**Work instructions:** Instruction for the entries that follow: retype exactly the lines from the line with "split; [exact E|]." to the line with "- intros a i", both included, and omit all others.

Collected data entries
--

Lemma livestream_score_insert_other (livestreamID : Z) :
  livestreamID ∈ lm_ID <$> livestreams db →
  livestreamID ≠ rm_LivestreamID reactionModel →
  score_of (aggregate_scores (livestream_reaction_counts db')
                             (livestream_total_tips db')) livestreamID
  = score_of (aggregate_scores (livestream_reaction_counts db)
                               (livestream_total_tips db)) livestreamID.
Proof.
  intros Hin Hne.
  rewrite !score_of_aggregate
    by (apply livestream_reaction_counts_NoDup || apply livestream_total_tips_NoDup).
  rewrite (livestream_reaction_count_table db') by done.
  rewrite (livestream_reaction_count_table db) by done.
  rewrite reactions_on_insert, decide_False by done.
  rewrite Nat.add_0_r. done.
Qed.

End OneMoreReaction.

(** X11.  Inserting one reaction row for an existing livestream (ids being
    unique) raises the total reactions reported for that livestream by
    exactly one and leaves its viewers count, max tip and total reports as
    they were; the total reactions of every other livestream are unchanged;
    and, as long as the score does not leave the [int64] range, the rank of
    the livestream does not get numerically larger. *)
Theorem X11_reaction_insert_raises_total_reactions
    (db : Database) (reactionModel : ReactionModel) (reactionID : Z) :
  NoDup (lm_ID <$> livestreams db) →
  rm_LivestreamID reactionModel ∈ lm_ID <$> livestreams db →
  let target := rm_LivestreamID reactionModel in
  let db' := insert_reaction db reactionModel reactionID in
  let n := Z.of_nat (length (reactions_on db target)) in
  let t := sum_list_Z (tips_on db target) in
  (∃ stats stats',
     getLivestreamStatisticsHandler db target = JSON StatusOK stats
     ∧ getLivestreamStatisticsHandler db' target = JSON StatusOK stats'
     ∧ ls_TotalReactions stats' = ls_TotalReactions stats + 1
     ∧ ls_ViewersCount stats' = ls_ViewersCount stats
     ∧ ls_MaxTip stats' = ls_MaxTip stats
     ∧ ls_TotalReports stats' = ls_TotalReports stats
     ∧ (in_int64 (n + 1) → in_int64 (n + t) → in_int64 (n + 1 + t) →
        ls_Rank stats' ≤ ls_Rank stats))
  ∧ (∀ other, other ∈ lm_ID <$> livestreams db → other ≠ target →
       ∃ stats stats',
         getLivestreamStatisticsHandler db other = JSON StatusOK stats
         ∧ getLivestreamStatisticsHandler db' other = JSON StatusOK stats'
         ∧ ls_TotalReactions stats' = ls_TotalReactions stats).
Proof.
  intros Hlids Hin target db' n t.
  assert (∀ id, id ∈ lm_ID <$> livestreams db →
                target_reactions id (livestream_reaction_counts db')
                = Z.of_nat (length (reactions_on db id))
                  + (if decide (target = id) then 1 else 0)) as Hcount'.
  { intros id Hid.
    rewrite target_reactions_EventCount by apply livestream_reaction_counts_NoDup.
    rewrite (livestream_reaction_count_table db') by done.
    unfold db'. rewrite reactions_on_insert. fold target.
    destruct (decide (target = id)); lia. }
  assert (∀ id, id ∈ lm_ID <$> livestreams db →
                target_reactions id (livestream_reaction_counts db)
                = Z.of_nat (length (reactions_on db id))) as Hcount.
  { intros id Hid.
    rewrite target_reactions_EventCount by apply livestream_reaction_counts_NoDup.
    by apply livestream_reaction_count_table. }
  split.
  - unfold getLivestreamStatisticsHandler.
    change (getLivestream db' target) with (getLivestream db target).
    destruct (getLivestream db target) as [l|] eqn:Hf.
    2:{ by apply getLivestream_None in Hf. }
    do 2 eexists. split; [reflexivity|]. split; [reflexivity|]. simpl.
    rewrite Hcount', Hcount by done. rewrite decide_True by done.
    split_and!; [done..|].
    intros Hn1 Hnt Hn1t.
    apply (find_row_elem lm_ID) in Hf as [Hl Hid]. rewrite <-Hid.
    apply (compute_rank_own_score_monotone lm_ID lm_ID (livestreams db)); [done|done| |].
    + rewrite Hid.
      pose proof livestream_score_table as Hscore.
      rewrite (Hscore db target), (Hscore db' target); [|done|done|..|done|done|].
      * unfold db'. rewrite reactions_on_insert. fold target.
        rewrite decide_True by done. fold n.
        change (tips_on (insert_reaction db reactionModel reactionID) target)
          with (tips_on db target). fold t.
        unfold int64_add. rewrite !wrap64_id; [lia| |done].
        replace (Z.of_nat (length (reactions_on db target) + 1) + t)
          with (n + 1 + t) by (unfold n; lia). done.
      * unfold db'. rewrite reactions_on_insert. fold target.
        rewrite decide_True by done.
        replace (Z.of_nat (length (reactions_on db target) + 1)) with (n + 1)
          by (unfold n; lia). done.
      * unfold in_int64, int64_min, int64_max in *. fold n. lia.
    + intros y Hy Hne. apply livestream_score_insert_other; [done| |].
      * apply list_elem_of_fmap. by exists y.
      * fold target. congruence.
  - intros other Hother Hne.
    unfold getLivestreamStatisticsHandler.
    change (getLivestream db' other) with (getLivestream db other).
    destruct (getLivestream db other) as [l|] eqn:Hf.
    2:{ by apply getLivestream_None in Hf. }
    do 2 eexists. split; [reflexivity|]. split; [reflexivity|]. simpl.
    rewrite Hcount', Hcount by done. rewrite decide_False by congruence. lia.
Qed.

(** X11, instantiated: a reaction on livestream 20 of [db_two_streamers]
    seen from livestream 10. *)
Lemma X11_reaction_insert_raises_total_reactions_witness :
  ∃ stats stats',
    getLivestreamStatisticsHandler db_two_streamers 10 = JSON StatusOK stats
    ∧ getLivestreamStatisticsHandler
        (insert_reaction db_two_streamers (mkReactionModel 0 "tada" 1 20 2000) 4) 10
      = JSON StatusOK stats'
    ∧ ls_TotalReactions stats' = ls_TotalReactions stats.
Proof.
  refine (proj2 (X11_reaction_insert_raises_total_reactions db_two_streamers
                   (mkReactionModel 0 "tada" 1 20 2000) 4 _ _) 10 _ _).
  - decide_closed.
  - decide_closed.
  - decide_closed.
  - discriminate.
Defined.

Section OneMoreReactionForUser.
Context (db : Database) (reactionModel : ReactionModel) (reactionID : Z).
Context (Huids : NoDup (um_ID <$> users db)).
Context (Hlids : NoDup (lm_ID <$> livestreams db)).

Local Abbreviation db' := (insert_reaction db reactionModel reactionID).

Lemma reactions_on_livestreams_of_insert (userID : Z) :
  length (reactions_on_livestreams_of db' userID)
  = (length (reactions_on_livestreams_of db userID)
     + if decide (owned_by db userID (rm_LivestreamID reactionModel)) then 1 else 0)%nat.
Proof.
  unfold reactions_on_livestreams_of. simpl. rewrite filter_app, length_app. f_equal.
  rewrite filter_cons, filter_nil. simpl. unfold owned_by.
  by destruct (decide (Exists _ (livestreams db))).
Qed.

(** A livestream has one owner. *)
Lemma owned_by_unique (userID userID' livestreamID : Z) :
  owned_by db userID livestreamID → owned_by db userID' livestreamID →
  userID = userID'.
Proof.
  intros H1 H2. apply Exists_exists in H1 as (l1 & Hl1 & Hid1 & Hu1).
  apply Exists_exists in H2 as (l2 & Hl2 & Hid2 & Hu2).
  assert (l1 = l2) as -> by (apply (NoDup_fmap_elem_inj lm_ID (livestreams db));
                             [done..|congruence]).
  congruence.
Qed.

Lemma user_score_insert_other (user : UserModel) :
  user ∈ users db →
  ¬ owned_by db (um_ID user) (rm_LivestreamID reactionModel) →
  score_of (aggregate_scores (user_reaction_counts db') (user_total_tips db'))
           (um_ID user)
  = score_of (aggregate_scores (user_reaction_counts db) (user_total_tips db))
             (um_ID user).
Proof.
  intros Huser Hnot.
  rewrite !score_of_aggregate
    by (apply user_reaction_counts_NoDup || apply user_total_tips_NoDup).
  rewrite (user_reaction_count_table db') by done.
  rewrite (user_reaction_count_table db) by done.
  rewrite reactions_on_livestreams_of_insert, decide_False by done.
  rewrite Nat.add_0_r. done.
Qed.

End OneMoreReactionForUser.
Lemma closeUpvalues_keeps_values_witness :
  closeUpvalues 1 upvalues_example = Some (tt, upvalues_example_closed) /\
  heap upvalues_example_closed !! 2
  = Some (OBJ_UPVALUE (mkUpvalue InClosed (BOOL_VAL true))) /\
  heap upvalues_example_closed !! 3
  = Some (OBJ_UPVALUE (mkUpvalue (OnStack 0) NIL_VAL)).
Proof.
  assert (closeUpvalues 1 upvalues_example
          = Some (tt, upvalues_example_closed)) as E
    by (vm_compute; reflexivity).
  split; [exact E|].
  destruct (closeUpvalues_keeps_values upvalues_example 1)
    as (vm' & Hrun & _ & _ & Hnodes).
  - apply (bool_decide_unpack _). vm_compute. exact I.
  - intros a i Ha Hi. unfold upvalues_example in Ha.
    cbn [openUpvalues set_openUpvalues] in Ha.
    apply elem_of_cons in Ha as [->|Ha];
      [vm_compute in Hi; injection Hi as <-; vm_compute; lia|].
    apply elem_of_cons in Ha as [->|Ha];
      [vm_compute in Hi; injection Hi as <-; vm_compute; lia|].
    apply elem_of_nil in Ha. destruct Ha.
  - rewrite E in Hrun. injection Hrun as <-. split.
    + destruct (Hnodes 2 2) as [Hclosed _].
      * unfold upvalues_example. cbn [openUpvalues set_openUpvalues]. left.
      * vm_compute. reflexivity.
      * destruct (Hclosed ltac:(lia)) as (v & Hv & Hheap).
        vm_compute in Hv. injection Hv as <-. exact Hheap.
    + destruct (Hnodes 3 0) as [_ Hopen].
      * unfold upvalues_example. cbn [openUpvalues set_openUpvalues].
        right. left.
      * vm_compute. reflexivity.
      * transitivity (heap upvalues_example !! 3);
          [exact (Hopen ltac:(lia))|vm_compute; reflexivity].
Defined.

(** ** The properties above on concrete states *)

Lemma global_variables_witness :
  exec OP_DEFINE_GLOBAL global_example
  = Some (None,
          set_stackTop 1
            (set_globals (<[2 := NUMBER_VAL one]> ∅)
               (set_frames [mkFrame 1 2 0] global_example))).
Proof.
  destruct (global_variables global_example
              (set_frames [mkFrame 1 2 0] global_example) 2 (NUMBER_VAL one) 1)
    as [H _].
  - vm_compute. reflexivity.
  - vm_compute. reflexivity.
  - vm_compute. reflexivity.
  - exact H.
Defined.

--

**Expected answer:**
  split; [exact E|].
  destruct (closeUpvalues_keeps_values upvalues_example 1)
    as (vm' & Hrun & _ & _ & Hnodes).
  - apply (bool_decide_unpack _). vm_compute. exact I.
  - intros a i Ha Hi. unfold upvalues_example in Ha.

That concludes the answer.